#### What is being asked
After locating the line that contains "(fun att =>" in the records below, write out exactly that line and each line after it through the one that contains "- intros ctx w.", and nothing else.
(Data records)
(** The whole of [ParseAttestation] in a well-formed state, by cases on what
    the reader returns. *)
Lemma ParseAttestation_wellFormed (ctx : deserializationContext) (w : world) :
  wellFormed w ->
  ParseAttestation readVarUint ctx w =
    match readBytes attestationTagSize ctx with
    | RErr e => (Err (ReadError e), w)
    | ROk (t, c1) =>
        match readVarBytes readVarUint 0 attestationMaxPayloadSize c1 with
        | RErr e => (Err (ReadError e), w)
        | ROk (attBytes, c2) =>
            if bytes_Equal pendingAttestationTag t then
              match readVarBytes readVarUint 0 pendingAttestationMaxUriLength
                      attBytes with
              | RErr e => (Err (ReadError e), w)
              | ROk (u, rest) =>
                  (if assertEOF rest
                   then Ok (PendingPtr (length (heap w)), c2)
                   else Err errExpectedEOF,
                   allocated w (ObjPending
                     (set_uri pendingPrototype (string_of_list_byte u))))
              end
            else if bytes_Equal bitcoinAttestationTag t then
              match readVarUint attBytes with
              | RErr e => (Err (ReadError e), w)
              | ROk (h, rest) =>
                  (if assertEOF rest
                   then Ok (BitcoinPtr (length (heap w)), c2)
                   else Err errExpectedEOF,
                   allocated w (ObjBitcoin (set_height bitcoinPrototype h)))
              end
            else (Ok (UnknownVal {| unknown_tag := t; bytes := attBytes |}, c2), w)
        end
    end.
Proof.
  intros Hw.
  destruct (readBytes attestationTagSize ctx) as [[t c1]|e] eqn:Ht;
    [|now apply ParseAttestation_tag_error].
  destruct (readVarBytes readVarUint 0 attestationMaxPayloadSize c1)
    as [[attBytes c2]|e] eqn:Hp;
    [|now apply (ParseAttestation_payload_error readVarUint ctx c1 t)].
  rewrite (ParseAttestation_reads _ _ _ _ _ _ _ Ht Hp).
  unfold bind. rewrite (rangeAttestations_wellFormed _ _ _ _ _ Hw).
  unfold newDeserializationContext.
  destruct (bytes_Equal pendingAttestationTag t).
  - rewrite decodeMatched_eval. cbn [attestation_decode].
    rewrite (pendingAttestation_decode_eval _ _ _ _ _ (wellFormed_pending _ Hw)).
    destruct (readVarBytes readVarUint 0 pendingAttestationMaxUriLength attBytes)
      as [[u rest]|e]; [|reflexivity].
    now destruct (assertEOF rest).
  - destruct (bytes_Equal bitcoinAttestationTag t); [|reflexivity].
    rewrite decodeMatched_eval. cbn [attestation_decode].
    rewrite (bitcoinAttestation_decode_eval _ _ _ _ _ (wellFormed_bitcoin _ Hw)).
    destruct (readVarUint attBytes) as [[h rest]|e]; [|reflexivity].
    now destruct (assertEOF rest).
Qed.

Lemma deref_fresh_pending (w : world) (v : pendingAttestation) :
  deref (allocated w (ObjPending v)) (PendingPtr (length (heap w)))
  = Some (VPending v).
Proof. cbn [deref]. now rewrite deref_allocated. Qed.

Lemma deref_fresh_bitcoin (w : world) (v : bitcoinAttestation) :
  deref (allocated w (ObjBitcoin v)) (BitcoinPtr (length (heap w)))
  = Some (VBitcoin v).
Proof. cbn [deref]. now rewrite deref_allocated. Qed.

(** What a caller observes of a decode does not depend on which well-formed
    state the call starts in. *)
Lemma ParseAttestation_observe (ctx : deserializationContext) (w1 w2 : world) :
  wellFormed w1 -> wellFormed w2 ->
  observe (ParseAttestation readVarUint ctx w1)
  = observe (ParseAttestation readVarUint ctx w2).
Proof.
  intros H1 H2.
  rewrite (ParseAttestation_wellFormed ctx w1 H1),
          (ParseAttestation_wellFormed ctx w2 H2).
  destruct (readBytes attestationTagSize ctx) as [[t c1]|e]; [|reflexivity].
  destruct (readVarBytes readVarUint 0 attestationMaxPayloadSize c1)
    as [[attBytes c2]|e]; [|reflexivity].
  destruct (bytes_Equal pendingAttestationTag t).
  - destruct (readVarBytes readVarUint 0 pendingAttestationMaxUriLength attBytes)
      as [[u rest]|e]; [|reflexivity].
    destruct (assertEOF rest); [|reflexivity].
    cbn [observe]. now rewrite !deref_fresh_pending.
  - destruct (bytes_Equal bitcoinAttestationTag t); [|reflexivity].
    destruct (readVarUint attBytes) as [[h rest]|e]; [|reflexivity].
    destruct (assertEOF rest); [|reflexivity].
    cbn [observe]. now rewrite !deref_fresh_bitcoin.
Qed.

Lemma ParseAttestation_preserves (ctx : deserializationContext) (w : world) :
  wellFormed w -> wellFormed (snd (ParseAttestation readVarUint ctx w)).
Proof.
  intros Hw. eapply wellFormed_extends; [exact Hw|].
  apply framed_ParseAttestation.
Qed.

(** A registry that held an [unknownAttestation] would make the first scan
    that reaches it panic: the panicking methods are live in the model. *)
Lemma unknown_in_registry_panics (u : unknownAttestation) (l : list attestation)
    (t attBytes : list byte) (attCtx : deserializationContext) (w : world) :
  rangeAttestations readVarUint (UnknownVal u :: l) t attBytes attCtx w
  = (Panic "not implemented", w).
Proof. reflexivity. Qed.

(** The scan stops at the first prototype that matches. *)
Lemma rangeAttestations_first_match (l1 l2 : list attestation) (a : attestation)
    (t attBytes : list byte) (attCtx : deserializationContext) (w : world) :
  (forall x, In x l1 -> attestation_match x t w = (Ok false, w)) ->
  attestation_match a t w = (Ok true, w) ->
  rangeAttestations readVarUint (l1 ++ a :: l2) t attBytes attCtx w
  = decodeMatched readVarUint a attCtx w.
Proof.
  intros Hl1 Ha. induction l1 as [|x l1 IH]; cbn [app rangeAttestations].
  - unfold bind. now rewrite Ha.
  - unfold bind at 1. rewrite (Hl1 x) by now left.
    apply IH. intros y Hy. apply Hl1. now right.
Qed.

Lemma rangeAttestations_no_match (l : list attestation)
    (t attBytes : list byte) (attCtx : deserializationContext) (w : world) :
  (forall x, In x l -> attestation_match x t w = (Ok false, w)) ->
  rangeAttestations readVarUint l t attBytes attCtx w
  = (Ok (UnknownVal {| unknown_tag := t; bytes := attBytes |}), w).
Proof.
  intros Hl. induction l as [|x l IH]; cbn [rangeAttestations]; [reflexivity|].
  unfold bind at 1. rewrite (Hl x) by now left.
  apply IH. intros y Hy. apply Hl. now right.
Qed.

Lemma pending_match_iff (w : world) (t : list byte) :
  wellFormed w ->
  attestation_match (PendingPtr 0%nat) t w = (Ok true, w)
  <-> t = pendingAttestationTag.
Proof.
  intros Hw. cbn [attestation_match].
  rewrite (pendingAttestation_match_eval _ _ _ _ (wellFormed_pending _ Hw)).
  change (tag (pending_base pendingPrototype)) with pendingAttestationTag.
  split.
  - intros [= H]. symmetry. now apply bytes_Equal_spec.
  - intros ->. now rewrite bytes_Equal_refl.
Qed.

Lemma bitcoin_match_iff (w : world) (t : list byte) :
  wellFormed w ->
  attestation_match (BitcoinPtr 1%nat) t w = (Ok true, w)
  <-> t = bitcoinAttestationTag.
Proof.
  intros Hw. cbn [attestation_match].
  rewrite (bitcoinAttestation_match_eval _ _ _ _ (wellFormed_bitcoin _ Hw)).
  change (tag (bitcoin_base bitcoinPrototype)) with bitcoinAttestationTag.
  split.
  - intros [= H]. symmetry. now apply bytes_Equal_spec.
  - intros ->. now rewrite bytes_Equal_refl.
Qed.

(** C2. When a registered prototype matches the tag and its decode of the
    payload sub-stream succeeds but leaves bytes unread, [ParseAttestation]
    fails with the error of its end-of-payload check (the text built by the
    source is "expected EOF in attCtx") and the decoded attestation is not
    returned; this holds in particular for a bitcoin-tagged payload made of
    an integer followed by more bytes. The error is none of the conditions
    the reader raises. *)
Theorem trailing_payload_bytes_rejected (ctx c1 c2 : deserializationContext)
    (t payload : list byte) (w : world) :
  wellFormed w ->
  readBytes attestationTagSize ctx = ROk (t, c1) ->
  readVarBytes readVarUint 0 attestationMaxPayloadSize c1 = ROk (payload, c2) ->
  (forall (a att : attestation) (rest : deserializationContext) (w' : world),
     In a (attestations w) ->
     attestation_match a t w = (Ok true, w) ->
     attestation_decode readVarUint a (newDeserializationContext payload) w
       = (Ok (att, rest), w') ->
     rest <> [] ->
     ParseAttestation readVarUint ctx w
       = (Err (Errorf "expected EOF in attCtx"), w'))
  /\
  (forall (h : uint64) (rest : deserializationContext),
     t = bitcoinAttestationTag ->
     readVarUint payload = ROk (h, rest) ->
     rest <> [] ->
     fst (ParseAttestation readVarUint ctx w)
       = Err (Errorf "expected EOF in attCtx"))
  /\
  (forall e : readError, Errorf "expected EOF in attCtx" <> ReadError e).
Proof.
  intros Hw Ht Hp. split; [|split].
  - intros a att rest w' Hin Hm Hdec Hrest.
    rewrite (ParseAttestation_reads _ _ _ _ _ _ _ Ht Hp). unfold bind.
    rewrite (rangeAttestations_wellFormed _ _ _ _ _ Hw).
    apply assertEOF_false in Hrest.
    pose proof Hw as [Hreg _]. rewrite Hreg in Hin.
    destruct Hin as [<-|[<-|[]]].
    + apply (pending_match_iff w t Hw) in Hm as ->.
      rewrite bytes_Equal_refl, decodeMatched_eval, Hdec, Hrest. reflexivity.
    + apply (bitcoin_match_iff w t Hw) in Hm as ->.
      change (bytes_Equal pendingAttestationTag bitcoinAttestationTag) with false.
      rewrite bytes_Equal_refl, decodeMatched_eval, Hdec, Hrest. reflexivity.
  - intros h rest -> Hv Hrest. apply assertEOF_false in Hrest.
    rewrite (ParseAttestation_wellFormed _ _ Hw), Ht, Hp.
    change (bytes_Equal pendingAttestationTag bitcoinAttestationTag) with false.
    rewrite bytes_Equal_refl, Hv, Hrest. reflexivity.
  - discriminate.
Qed.

(** C3. A declared payload length above 8192 makes [ParseAttestation] fail
    with the too-large condition in every state, whatever the registry
    holds and before anything is allocated: no prototype has been asked to
    match or decode. And in every call the scan over the registry starts
    only after both reads have succeeded; it is then given the whole
    payload, of at most 8192 bytes, as its sub-stream, and the outer stream
    already stands after the payload. *)
Theorem oversized_payload_rejected :
  (forall (ctx c1 : deserializationContext) (n : uint64) (w : world),
     8 <= N.of_nat (length ctx) ->
     readVarUint (drop 8 ctx) = ROk (n, c1) ->
     8192 < n ->
     ParseAttestation readVarUint ctx w = (Err (ReadError PayloadTooLarge), w))
  /\
  (forall (ctx : deserializationContext) (w : world),
     match readBytes 8 ctx with
     | RErr e => ParseAttestation readVarUint ctx w = (Err (ReadError e), w)
     | ROk (t, c1) =>
         match readVarBytes readVarUint 0 8192 c1 with
         | RErr e => ParseAttestation readVarUint ctx w = (Err (ReadError e), w)
         | ROk (payload, c2) =>
             N.of_nat (length payload) <= 8192 /\
             (exists n, readVarUint c1 = ROk (n, payload ++ c2) /\
                        N.of_nat (length payload) = n) /\
             ParseAttestation readVarUint ctx w =
               bind (rangeAttestations readVarUint (attestations w) t payload
                       (newDeserializationContext payload))
                    (fun att => ret (att, c2)) w
         end
     end).
Proof.
  split.
  - intros ctx c1 n w Hlen Hv Hbig.
    apply (ParseAttestation_payload_error _ _ _ _ _ _ (readBytes_tag _ Hlen)).
    exact (readVarBytes_too_large _ _ _ _ _ _ Hv Hbig).
  - intros ctx w.
    destruct (readBytes 8 ctx) as [[t c1]|e] eqn:Ht;
      [|now apply ParseAttestation_tag_error].
    destruct (readVarBytes readVarUint 0 8192 c1) as [[payload c2]|e] eqn:Hp;
      [|now apply (ParseAttestation_payload_error readVarUint ctx c1 t)].
    destruct (readVarBytes_inv _ _ _ _ _ _ Hp) as (n & c & Hv & _ & Hmax & Hlen & ->).
    split; [lia|]. split; [now exists n|].
    exact (ParseAttestation_reads _ _ _ _ _ _ _ Ht Hp).
Qed.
(End Data records)
#### Your solution
                    (fun att => ret (att, c2)) w
         end
     end).
Proof.
  split.
  - intros ctx c1 n w Hlen Hv Hbig.
    apply (ParseAttestation_payload_error _ _ _ _ _ _ (readBytes_tag _ Hlen)).
    exact (readVarBytes_too_large _ _ _ _ _ _ Hv Hbig).
  - intros ctx w.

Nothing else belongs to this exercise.